3.3. In Vitro Drug Release from Coated Implants
The results described in previous sections show that these implants can be used for sustained drug delivery over periods of several weeks. The treatment of some medical conditions, especially chronic conditions, can be improved significantly with drug delivery devices capable of providing drug release over prolonged periods of time. These periods of time range from months up to years for potent compounds such as hormones. Examples of this will be the treatment of chronic conditions or even pre-exposure prophylaxis of human immunodeficiency disease (HIV).

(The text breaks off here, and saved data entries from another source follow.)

(* ===== verification/TensorStoreTheorems.v ===== *)
(** What is proved of the tensor store: it serves exactly the dense tensors of its artifact,
    each as the bytes of its record in a pack that has the digest of the artifact. *)

From Stdlib Require Import String.
From S2P Require Import Prelude.
From S2P Require Import Storage.
From S2P Require Import Text.
From S2P Require Import Sha256.
From S2P Require Import ModelDescriptor.
From S2P Require Import ModelDescriptorTheorems.
From S2P Require Import ModelArtifact.
From S2P Require Import ModelArtifactTheorems.
From S2P Require Import TensorStore.

#[local] Open Scope bool_scope.
#[local] Open Scope Z_scope.

(** A tensor as the artifact describes it. *)
Definition describes (t : ArtifactDenseTensor) (m : ImmutableModelTensor) : Prop :=
  mt_name m = dt_name t /\ mt_encoding m = dt_encoding t /\ mt_quant_abi m = dt_quant_abi t /\ mt_shape m = dt_shape t /\
  mt_data_offset m = dt_data_offset t /\ mt_data_bytes m = dt_data_bytes t /\
  mt_scale_offset m = dt_scale_offset t /\ mt_scale_bytes m = dt_scale_bytes t.

(** Its sections lie inside of its record. *)
Definition sections_inside (m : ImmutableModelTensor) : Prop :=
  mt_data_offset m + mt_data_bytes m <= ev_bytes (mt_value m) /\
  mt_scale_offset m + mt_scale_bytes m <= ev_bytes (mt_value m).

Section Store.
Context (map_file : list Z -> Z -> MapResult).

(** Its bytes are those of its record in a pack of the artifact that has been authenticated. *)
Definition record_of (artifact : ModelArtifact) (t : ArtifactDenseTensor) (m : ImmutableModelTensor) : Prop :=
  exists p data, p ∈ packs_ artifact /\ pk_name p = dt_pack t /\
    map_file (pk_path p) (pk_bytes p) = mapped data /\ sha256 data = pk_sha256 p /\
    dt_record_offset t + dt_stored_bytes t <= pk_bytes p /\ dt_stored_bytes t <> 0 /\
    ev_bytes (mt_value m) = dt_stored_bytes t /\ value_valid (mt_value m) = true /\
    contents (mt_value m) = Some (take (Z.to_nat (dt_stored_bytes t)) (drop (Z.to_nat (dt_record_offset t)) data)).

Definition served (artifact : ModelArtifact) (t : ArtifactDenseTensor) (m : ImmutableModelTensor) : Prop :=
  describes t m /\ sections_inside m /\ record_of artifact t m.

Lemma leaves_inside offset count size : leaves offset count size = false -> offset + count <= size.
Proof. apply outside_inside. Qed.

(** A mapped pack is one of the artifact's. *)
Definition pack_of (all : list ArtifactPack) (name : list Z) (pack : MappedPack) : Prop :=
  exists p, p ∈ all /\ pk_name p = name /\ map_file (pk_path p) (pk_bytes p) = mapped (mp_data pack) /\
    sha256 (mp_data pack) = pk_sha256 p /\ mp_bytes pack = pk_bytes p.

Lemma open_pack_mapped p data :
  open_pack map_file p = inr data -> map_file (pk_path p) (pk_bytes p) = mapped data /\ sha256 data = pk_sha256 p.
Proof.
  unfold open_pack. destruct (_ || _); [done|]. destruct (map_file _ _) as [| |found]; [done..|].
  case_bool_decide as Hs; [|done]. by intros [= <-].
Qed.

Lemma open_packs_sound all l packs packs' :
  l ⊆ all -> map_Forall (pack_of all) packs -> open_packs map_file packs l = inr packs' -> map_Forall (pack_of all) packs'.
Proof.
  revert packs. induction l as [|p l IH]; intros packs Hl Hp; cbn; [by intros [= <-]|].
  assert (l ⊆ all) as Hl' by set_solver. assert (p ∈ all) as Hin by set_solver.
  destruct (negb _); [by apply IH|]. intros (data & Hd & Hr)%cbind_inr.
  destruct (packs !! pk_name p) eqn:Hn; [done|]. apply (IH _ Hl') in Hr; [done|].
  apply map_Forall_insert_2; [|done]. apply open_pack_mapped in Hd as [Hm Hs]. by exists p.
Qed.

Lemma tensor_of_served artifact packs t m :
  map_Forall (pack_of (packs_ artifact)) packs -> tensor_of packs t = inr m -> served artifact t m.
Proof.
  intros Hp. unfold tensor_of. destruct (packs !! dt_pack t) as [pack|] eqn:Hpack; [|done].
  destruct (_ || _) eqn:Hc; [done|]. intros [= <-].
  apply orb_false_iff in Hc as [[[Hz%Z.eqb_neq Hr%leaves_inside]%orb_false_iff Hd%leaves_inside]%orb_false_iff Hs%leaves_inside].
  apply Hp in Hpack as (p & Hin & Hname & Hm & Hsha & Hsize). split; [done|]. split; [done|].
  exists p, (mp_data pack). split_and!; try done; [cbn; lia|].
  unfold value_valid. cbn -[bytes]. rewrite (proj2 (Z.eqb_neq _ _)) by done. by vm_compute.
Qed.

(** The tensors of the store are those of the entries read so far. *)
Definition tensors_are (artifact : ModelArtifact) (past : list ArtifactDenseTensor)
    (tensors : gmap (list Z) ImmutableModelTensor) : Prop :=
  NoDup (dt_name <$> past) /\
  (forall t, t ∈ past -> exists m, tensors !! dt_name t = Some m /\ served artifact t m) /\
  (forall name, name ∉ dt_name <$> past -> tensors !! name = None).

Lemma add_tensors_sound artifact packs past tensors l tensors' :
  map_Forall (pack_of (packs_ artifact)) packs -> tensors_are artifact past tensors ->
  add_tensors packs tensors l = inr tensors' -> tensors_are artifact (past ++ l) tensors'.
Proof.
  intros Hp. revert past tensors. induction l as [|t l IH]; intros past tensors Ht; cbn.
  { intros [= <-]. by rewrite app_nil_r. }
  intros (m & Hm & H)%cbind_inr. destruct (tensors !! mt_name m) eqn:Hfresh; [done|].
  apply (tensor_of_served artifact) in Hm as Hs; [|done]. destruct (Hs) as [(Hname & _) _]. rewrite Hname in *.
  rewrite (cons_middle t), app_assoc. apply (IH (past ++ [t])) in H; [done|].
  destruct Ht as (Hn & Hin & Hout). assert (dt_name t ∉ dt_name <$> past) as Hnew.
  { intros (u & Hu & Hpast)%list_elem_of_fmap. destruct (Hin u Hpast) as (m' & Hm' & _). congruence. }
  split_and!.
  - rewrite fmap_app. apply NoDup_app. split_and!; [done| |apply NoDup_singleton].
    intros name Hpast ->%list_elem_of_singleton. done.
  - intros u [Hu| ->%list_elem_of_singleton]%elem_of_app.
    + destruct (Hin u Hu) as (m' & Hm' & Hsu). exists m'. split; [|done]. rewrite lookup_insert_ne; [done|].
      intros He. apply Hnew, list_elem_of_fmap. eauto.
    + exists m. split; [apply lookup_insert_eq|done].
  - intros name Hna. rewrite fmap_app, not_elem_of_app in Hna. destruct Hna as [H1 H2].
    rewrite lookup_insert_ne; [by apply Hout|]. intros He. apply H2. rewrite <- He. constructor.
Qed.

Lemma cbind_inl {A B : Type} (m : checked A) (k : A -> checked B) s :
  cbind m k = inl s -> m = inl s \/ exists a, m = inr a /\ k a = inl s.
Proof. destruct m as [s'|a]; cbn; [by intros [= ->]; left|]. intros H. right. by exists a. Qed.

Lemma open_packs_refusal l packs s : open_packs map_file packs l = inl s -> status_ok s = false.
Proof.
  revert packs. induction l as [|p l IH]; intros packs; cbn; [done|]. destruct (negb _); [apply IH|].
  intros [Ho|(data & _ & Hr)]%cbind_inl.
  - unfold open_pack in Ho. destruct (_ || _); [by injection Ho as <-|].
    destruct (map_file _ _); try by injection Ho as <-. destruct (negb _); [by injection Ho as <-|done].
  - destruct (packs !! pk_name p); [by injection Hr as <-|by eapply IH].
Qed.

Lemma add_tensors_refusal packs tensors l s : add_tensors packs tensors l = inl s -> status_ok s = false.
Proof.
  revert tensors. induction l as [|t l IH]; intros tensors; cbn; [done|]. intros [Ht|(m & _ & Hr)]%cbind_inl.
  - unfold tensor_of in Ht. destruct (packs !! _); [|by injection Ht as <-].
    destruct (_ || _); [by injection Ht as <-|done].
  - destruct (tensors !! _); [by injection Hr as <-|by eapply IH].
Qed.

(** C32: A tensor store serves exactly the dense tensors of its artifact: each name resolves
    to the tensor that the artifact describes, as the bytes of its record in a pack whose
    digest is the artifact's, its sections inside of them; names of other tensors are
    refused, names are distinct, and a creation that fails changes nothing. *)
Theorem tensor_store_serves artifact destination status store :
  create map_file artifact destination = (status, store) ->
  (status_ok status = true ->
   destination = None /\ NoDup (dt_name <$> dense_tensors_ artifact) /\
   (forall t, t ∈ dense_tensors_ artifact ->
     exists m, resolve store (dt_name t) = (success, Some m) /\ served artifact t m) /\
   (forall name, name ∉ dt_name <$> dense_tensors_ artifact ->
     code (resolve store name).1 = invalid_arg /\ (resolve store name).2 = None)) /\
  (status_ok status = false -> store = destination).
Proof.
  unfold create. destruct destination as [core|]; [by intros [= <- <-]|].
  destruct (cbind _ _) as [st|core] eqn:Hc; intros [= <- <-].
  { split; [|done]. intros Hok. apply cbind_inl in Hc as [Hc%open_packs_refusal|(packs & _ & Hc)]; [congruence|].
    apply cbind_inl in Hc as [Hc%add_tensors_refusal|(tensors & _ & Hc)]; [congruence|done]. }
  split; [|done]. intros _. apply cbind_inr in Hc as (packs & Hp & (tensors & Ht & [= <-])%cbind_inr).
  apply (open_packs_sound (packs_ artifact)) in Hp; [|done|apply map_Forall_empty].
  apply (add_tensors_sound artifact packs []) in Ht as (Hn & Hin & Hout); [|done|].
  2: { split_and!; [apply NoDup_nil_2|by intros t Hnil%not_elem_of_nil|]. intros name _. apply lookup_empty. }
  split_and!; [done|done| |]; cbn.
  - intros t (m & Hm & Hs)%Hin. exists m. by rewrite Hm.
  - intros name Hname%Hout. by rewrite Hname.
Qed.
End Store.

Definition demo_map (path : list Z) (n : Z) : MapResult :=
  match demo_contents path with Some data => mapped data | None => cannot_open "No such file or directory" end.

Definition demo_store : Status * option TensorCore := create demo_map demo_artifact None.

Example demo_store_serves :
  (contents ∘ mt_value) <$> (resolve demo_store.2 (bytes "model.norm")).2 = Some (Some demo_dense).
Proof. vm_compute. reflexivity. Qed.

Lemma demo_store_created : status_ok demo_store.1 = true.
Proof. vm_compute. reflexivity. Qed.

Lemma tensor_store_serves_witness :
  NoDup (dt_name <$> dense_tensors_ demo_artifact) /\ code (resolve demo_store.2 (bytes "other")).1 = invalid_arg.
Proof.
  destruct (tensor_store_serves demo_map demo_artifact None demo_store.1 demo_store.2 (surjective_pairing _)) as [H _].
  destruct (H demo_store_created) as (_ & Hn & _ & Hout). split; [exact Hn|]. apply Hout.
  apply (bool_decide_unpack _). vm_compute. exact I.
Defined.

A good alternative to obtain implants with prolonged drug release profiles is to coat them with a membrane capable of sustaining drug release [55
]. Accordingly, a simple dip coating procedure can be used to prepare implants with prolonged drug release profiles. Accordingly, a thin film covers the surface of the implant acting as a rate controlling membrane [9
]. Figure 9
shows the release profile of MB from implants (Implant B) coated with a PCL-based formulation. It can be seen that the PCL rate controlling membrane is capable of providing sustained drug releases over periods of 300 days. Interestingly, non-coated equivalent implants showed MB release profiles extended over only four days (Figure 6
). These results suggest that PCL coating could be an ideal approach for applications that require drug release over longer periods of time. PCL has been described previously as a good candidate to prepare rate controlling membranes for drug delivery applications [9
]. PEG membranes have been used before to release tenofovir alafenamide for HIV pre-exposure prophylaxis [56
]. These systems achieved prolonged releases between 100 and 200 days. Considering that tenofovir alafenamide shows a lower water solubility than MB, the system described has great potential for sustaining the release of hydrophilic molecules as MB showed up to 300 days of release.